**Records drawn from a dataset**
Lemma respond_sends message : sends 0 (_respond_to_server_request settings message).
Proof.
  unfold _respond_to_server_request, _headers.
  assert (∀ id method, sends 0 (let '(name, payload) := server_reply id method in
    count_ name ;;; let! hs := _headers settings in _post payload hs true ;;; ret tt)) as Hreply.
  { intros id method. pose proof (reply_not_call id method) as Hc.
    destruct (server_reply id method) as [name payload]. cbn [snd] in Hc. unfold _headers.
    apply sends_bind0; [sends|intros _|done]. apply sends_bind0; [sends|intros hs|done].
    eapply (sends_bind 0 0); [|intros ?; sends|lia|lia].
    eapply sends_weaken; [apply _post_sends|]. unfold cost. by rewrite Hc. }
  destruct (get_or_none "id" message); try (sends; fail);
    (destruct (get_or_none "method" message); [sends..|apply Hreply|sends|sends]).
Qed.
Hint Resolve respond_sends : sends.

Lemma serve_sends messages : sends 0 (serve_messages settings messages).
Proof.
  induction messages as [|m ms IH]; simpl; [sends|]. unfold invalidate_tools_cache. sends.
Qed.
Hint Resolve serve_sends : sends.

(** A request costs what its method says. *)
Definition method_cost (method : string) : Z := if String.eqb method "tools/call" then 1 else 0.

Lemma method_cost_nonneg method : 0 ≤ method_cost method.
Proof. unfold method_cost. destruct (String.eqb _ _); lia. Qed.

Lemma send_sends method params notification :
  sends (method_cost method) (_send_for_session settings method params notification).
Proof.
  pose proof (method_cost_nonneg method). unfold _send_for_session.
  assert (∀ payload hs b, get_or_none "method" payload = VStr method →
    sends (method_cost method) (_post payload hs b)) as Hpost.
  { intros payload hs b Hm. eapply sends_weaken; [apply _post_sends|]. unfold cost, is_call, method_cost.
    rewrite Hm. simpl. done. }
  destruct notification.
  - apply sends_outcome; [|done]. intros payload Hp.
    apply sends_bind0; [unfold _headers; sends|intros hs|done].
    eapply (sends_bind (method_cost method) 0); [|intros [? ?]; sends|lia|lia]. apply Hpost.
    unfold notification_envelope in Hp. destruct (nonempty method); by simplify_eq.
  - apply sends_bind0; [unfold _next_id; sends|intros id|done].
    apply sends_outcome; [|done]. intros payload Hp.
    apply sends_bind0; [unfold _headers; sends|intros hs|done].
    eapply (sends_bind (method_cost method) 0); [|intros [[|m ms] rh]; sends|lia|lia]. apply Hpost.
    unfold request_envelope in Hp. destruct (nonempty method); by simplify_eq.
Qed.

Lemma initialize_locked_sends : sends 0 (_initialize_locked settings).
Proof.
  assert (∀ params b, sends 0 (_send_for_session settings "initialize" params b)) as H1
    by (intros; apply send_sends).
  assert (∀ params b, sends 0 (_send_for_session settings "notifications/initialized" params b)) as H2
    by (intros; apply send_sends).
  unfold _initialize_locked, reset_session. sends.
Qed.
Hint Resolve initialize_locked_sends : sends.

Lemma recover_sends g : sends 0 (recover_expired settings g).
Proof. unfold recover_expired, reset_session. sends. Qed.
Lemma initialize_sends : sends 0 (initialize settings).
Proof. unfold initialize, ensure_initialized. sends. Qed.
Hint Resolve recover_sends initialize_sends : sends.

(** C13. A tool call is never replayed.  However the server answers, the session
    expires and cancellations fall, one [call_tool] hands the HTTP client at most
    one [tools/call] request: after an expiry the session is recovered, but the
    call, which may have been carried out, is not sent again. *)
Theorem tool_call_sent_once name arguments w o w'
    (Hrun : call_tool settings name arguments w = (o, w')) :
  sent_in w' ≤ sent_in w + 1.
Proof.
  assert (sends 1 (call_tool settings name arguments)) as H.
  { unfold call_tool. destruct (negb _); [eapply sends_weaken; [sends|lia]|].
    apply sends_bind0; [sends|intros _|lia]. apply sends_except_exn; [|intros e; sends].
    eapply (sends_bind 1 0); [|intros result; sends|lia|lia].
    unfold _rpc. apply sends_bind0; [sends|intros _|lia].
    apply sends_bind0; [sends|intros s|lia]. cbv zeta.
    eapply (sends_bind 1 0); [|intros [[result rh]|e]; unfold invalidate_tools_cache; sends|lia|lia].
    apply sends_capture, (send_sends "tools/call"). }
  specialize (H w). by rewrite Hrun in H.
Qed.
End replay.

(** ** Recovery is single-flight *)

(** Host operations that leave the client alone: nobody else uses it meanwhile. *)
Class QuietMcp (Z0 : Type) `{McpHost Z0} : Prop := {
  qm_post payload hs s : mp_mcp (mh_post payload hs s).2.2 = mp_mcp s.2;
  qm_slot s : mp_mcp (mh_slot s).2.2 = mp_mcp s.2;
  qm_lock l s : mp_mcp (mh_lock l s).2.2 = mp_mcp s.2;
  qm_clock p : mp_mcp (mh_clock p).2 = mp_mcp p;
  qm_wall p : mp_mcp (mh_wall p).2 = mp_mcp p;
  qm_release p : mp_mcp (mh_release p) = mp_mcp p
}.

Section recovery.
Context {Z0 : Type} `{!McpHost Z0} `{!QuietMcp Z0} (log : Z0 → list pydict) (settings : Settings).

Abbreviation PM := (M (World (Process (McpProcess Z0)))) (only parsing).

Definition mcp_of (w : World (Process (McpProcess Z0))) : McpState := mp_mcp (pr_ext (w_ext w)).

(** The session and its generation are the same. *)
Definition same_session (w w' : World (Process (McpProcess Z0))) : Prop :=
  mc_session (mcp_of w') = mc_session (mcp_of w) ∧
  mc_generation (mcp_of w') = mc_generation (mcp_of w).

* * *

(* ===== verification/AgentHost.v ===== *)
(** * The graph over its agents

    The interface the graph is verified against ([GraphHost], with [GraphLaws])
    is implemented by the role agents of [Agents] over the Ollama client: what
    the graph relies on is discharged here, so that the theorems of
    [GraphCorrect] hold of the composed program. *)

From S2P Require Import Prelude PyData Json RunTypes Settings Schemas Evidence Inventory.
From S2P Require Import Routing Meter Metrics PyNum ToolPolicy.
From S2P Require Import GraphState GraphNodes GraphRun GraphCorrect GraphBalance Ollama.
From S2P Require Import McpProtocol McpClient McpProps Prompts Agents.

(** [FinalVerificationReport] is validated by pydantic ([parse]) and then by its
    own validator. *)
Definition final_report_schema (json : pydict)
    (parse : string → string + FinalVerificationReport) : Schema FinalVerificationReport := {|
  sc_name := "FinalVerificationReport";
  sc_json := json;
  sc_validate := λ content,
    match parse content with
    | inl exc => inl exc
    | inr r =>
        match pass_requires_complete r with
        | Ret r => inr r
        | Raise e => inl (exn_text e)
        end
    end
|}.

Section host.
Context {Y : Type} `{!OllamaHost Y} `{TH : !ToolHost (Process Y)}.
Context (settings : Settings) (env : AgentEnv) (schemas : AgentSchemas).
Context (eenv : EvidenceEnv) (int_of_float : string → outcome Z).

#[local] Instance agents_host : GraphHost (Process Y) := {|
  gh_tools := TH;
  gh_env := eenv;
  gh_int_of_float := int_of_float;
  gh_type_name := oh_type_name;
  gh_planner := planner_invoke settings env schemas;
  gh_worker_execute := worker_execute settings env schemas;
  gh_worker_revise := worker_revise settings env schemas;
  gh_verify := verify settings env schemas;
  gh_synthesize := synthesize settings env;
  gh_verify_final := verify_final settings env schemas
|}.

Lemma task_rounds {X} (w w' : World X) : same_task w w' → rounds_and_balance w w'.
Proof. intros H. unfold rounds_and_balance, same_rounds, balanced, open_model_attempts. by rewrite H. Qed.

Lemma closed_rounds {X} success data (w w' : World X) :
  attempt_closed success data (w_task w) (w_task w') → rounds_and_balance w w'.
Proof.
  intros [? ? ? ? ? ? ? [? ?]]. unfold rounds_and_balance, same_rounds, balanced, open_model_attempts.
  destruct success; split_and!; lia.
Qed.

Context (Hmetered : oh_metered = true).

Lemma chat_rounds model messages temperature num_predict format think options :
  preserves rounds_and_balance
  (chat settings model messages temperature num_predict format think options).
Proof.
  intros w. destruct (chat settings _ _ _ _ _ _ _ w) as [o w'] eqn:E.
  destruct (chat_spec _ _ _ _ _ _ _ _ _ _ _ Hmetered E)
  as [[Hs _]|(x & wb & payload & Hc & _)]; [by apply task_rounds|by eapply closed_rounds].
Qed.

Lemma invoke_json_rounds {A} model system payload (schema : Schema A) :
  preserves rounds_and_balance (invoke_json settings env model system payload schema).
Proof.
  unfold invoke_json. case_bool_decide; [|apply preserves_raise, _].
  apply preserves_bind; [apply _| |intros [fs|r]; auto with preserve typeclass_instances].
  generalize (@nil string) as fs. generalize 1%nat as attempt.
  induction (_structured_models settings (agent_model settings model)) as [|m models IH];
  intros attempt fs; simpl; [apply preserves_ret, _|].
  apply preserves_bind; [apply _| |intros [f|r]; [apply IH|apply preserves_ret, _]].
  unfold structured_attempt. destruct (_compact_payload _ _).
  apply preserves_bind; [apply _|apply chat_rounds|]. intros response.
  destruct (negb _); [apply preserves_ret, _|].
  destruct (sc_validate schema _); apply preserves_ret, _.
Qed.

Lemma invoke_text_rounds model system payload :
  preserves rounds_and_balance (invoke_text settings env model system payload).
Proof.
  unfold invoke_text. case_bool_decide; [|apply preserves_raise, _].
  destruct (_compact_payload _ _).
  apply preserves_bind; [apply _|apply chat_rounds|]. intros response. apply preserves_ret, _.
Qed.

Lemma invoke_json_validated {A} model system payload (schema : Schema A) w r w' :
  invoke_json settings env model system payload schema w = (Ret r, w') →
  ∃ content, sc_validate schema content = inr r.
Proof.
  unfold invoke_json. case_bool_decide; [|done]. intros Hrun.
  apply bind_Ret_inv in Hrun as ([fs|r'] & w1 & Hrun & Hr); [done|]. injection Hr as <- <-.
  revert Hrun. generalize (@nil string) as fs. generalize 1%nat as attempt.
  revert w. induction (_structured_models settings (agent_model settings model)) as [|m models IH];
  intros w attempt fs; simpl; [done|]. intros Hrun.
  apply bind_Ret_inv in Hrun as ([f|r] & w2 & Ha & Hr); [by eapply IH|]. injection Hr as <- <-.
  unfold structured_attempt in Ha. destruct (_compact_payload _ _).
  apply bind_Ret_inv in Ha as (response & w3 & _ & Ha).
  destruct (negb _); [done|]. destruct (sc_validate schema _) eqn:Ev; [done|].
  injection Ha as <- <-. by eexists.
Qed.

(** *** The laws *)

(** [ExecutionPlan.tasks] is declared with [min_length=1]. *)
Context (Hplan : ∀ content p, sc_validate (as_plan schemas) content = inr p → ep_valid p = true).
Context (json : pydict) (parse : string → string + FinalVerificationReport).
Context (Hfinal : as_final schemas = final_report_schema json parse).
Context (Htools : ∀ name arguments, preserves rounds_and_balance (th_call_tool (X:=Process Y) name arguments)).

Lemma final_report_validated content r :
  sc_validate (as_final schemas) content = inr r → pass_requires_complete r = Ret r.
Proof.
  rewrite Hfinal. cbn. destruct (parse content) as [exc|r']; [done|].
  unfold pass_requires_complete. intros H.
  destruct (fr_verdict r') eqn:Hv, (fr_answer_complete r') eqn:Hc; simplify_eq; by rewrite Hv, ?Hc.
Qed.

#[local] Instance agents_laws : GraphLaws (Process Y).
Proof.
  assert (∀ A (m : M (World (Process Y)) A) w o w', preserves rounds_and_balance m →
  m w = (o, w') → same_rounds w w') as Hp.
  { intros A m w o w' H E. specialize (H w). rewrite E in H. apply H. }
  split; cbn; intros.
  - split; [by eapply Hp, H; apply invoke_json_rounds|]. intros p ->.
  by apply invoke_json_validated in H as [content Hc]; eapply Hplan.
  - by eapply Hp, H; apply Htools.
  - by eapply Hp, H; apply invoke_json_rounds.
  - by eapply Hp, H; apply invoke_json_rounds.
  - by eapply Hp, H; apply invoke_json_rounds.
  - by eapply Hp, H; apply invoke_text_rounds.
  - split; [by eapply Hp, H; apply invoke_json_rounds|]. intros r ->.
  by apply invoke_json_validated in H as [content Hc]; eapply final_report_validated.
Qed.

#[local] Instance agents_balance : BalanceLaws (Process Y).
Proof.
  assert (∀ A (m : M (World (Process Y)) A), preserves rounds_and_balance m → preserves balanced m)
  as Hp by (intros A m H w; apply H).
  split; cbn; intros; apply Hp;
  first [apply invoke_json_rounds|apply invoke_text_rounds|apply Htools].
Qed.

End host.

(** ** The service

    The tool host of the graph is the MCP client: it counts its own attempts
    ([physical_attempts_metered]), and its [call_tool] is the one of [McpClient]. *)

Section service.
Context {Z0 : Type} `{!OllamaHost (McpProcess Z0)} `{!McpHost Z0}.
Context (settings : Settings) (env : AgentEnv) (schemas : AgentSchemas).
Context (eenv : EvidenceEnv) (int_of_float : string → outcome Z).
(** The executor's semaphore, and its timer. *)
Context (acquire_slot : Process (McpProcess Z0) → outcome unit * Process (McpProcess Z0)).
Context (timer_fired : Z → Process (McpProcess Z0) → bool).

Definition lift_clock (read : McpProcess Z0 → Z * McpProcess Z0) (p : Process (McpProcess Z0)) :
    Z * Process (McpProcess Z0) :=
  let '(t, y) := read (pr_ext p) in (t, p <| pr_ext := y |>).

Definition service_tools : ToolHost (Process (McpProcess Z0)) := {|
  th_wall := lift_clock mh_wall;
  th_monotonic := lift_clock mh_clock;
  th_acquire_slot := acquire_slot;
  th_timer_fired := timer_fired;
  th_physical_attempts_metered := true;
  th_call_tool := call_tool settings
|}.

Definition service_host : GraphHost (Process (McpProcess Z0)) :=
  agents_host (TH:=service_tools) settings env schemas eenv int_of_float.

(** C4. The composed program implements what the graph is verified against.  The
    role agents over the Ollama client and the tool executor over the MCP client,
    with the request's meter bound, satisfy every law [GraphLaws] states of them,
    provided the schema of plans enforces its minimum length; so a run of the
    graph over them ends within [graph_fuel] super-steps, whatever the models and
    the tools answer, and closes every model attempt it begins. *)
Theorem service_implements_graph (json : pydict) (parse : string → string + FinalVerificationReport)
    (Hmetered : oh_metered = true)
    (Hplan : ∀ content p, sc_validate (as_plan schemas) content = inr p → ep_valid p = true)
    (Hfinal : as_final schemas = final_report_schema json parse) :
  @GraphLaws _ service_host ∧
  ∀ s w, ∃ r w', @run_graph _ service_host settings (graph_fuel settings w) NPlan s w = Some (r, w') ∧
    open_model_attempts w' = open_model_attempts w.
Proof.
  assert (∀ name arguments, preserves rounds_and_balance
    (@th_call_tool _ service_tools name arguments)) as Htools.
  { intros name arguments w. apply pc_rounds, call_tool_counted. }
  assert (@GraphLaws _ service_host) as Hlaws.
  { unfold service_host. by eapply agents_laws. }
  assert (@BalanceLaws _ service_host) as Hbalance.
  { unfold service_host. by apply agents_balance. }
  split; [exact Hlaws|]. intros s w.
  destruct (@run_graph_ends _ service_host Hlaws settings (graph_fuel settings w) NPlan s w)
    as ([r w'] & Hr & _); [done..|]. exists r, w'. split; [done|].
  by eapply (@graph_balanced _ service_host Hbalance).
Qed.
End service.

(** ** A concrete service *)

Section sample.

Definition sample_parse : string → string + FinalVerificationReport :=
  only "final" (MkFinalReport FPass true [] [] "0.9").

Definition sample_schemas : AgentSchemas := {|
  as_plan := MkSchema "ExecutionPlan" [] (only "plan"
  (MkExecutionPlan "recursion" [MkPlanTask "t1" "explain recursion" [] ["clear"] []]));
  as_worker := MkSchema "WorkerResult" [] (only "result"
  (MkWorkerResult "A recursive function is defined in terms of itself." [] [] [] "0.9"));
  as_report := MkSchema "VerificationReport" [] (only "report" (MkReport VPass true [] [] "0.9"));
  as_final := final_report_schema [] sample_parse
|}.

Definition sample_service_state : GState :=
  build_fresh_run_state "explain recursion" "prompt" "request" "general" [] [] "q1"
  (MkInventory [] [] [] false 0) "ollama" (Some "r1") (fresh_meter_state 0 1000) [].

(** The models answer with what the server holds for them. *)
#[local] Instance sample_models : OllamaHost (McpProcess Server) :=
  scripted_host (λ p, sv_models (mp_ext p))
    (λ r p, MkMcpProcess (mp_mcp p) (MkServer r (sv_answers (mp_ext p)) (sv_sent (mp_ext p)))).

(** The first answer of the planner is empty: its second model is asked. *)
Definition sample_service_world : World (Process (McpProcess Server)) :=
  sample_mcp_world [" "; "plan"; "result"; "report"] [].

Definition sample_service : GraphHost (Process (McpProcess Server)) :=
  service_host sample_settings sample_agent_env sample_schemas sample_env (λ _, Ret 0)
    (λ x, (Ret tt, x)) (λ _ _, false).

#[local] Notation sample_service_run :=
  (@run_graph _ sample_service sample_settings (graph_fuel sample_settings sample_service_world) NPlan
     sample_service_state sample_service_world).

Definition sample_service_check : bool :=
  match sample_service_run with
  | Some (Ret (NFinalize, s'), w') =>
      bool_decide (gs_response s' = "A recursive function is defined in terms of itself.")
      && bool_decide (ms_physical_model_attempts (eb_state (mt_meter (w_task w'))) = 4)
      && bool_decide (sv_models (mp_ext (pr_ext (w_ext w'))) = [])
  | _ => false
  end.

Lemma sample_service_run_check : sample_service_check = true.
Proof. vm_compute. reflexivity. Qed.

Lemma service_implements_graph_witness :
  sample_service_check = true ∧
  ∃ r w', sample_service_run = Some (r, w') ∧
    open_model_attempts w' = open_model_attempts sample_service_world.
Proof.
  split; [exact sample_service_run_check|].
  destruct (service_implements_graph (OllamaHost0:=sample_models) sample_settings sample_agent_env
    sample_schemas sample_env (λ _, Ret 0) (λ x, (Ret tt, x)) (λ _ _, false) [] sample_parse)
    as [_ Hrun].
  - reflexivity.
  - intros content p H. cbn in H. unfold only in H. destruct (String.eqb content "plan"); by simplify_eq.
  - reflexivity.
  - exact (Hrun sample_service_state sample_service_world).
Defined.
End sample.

**Work to complete**
Give back, word for word, only the lines above from the line holding "Lemma respond_sends message" to the line holding "count_ name ;;;", both included.

**Your solution**
Lemma respond_sends message : sends 0 (_respond_to_server_request settings message).
Proof.
  unfold _respond_to_server_request, _headers.
  assert (∀ id method, sends 0 (let '(name, payload) := server_reply id method in
    count_ name ;;; let! hs := _headers settings in _post payload hs true ;;; ret tt)) as Hreply.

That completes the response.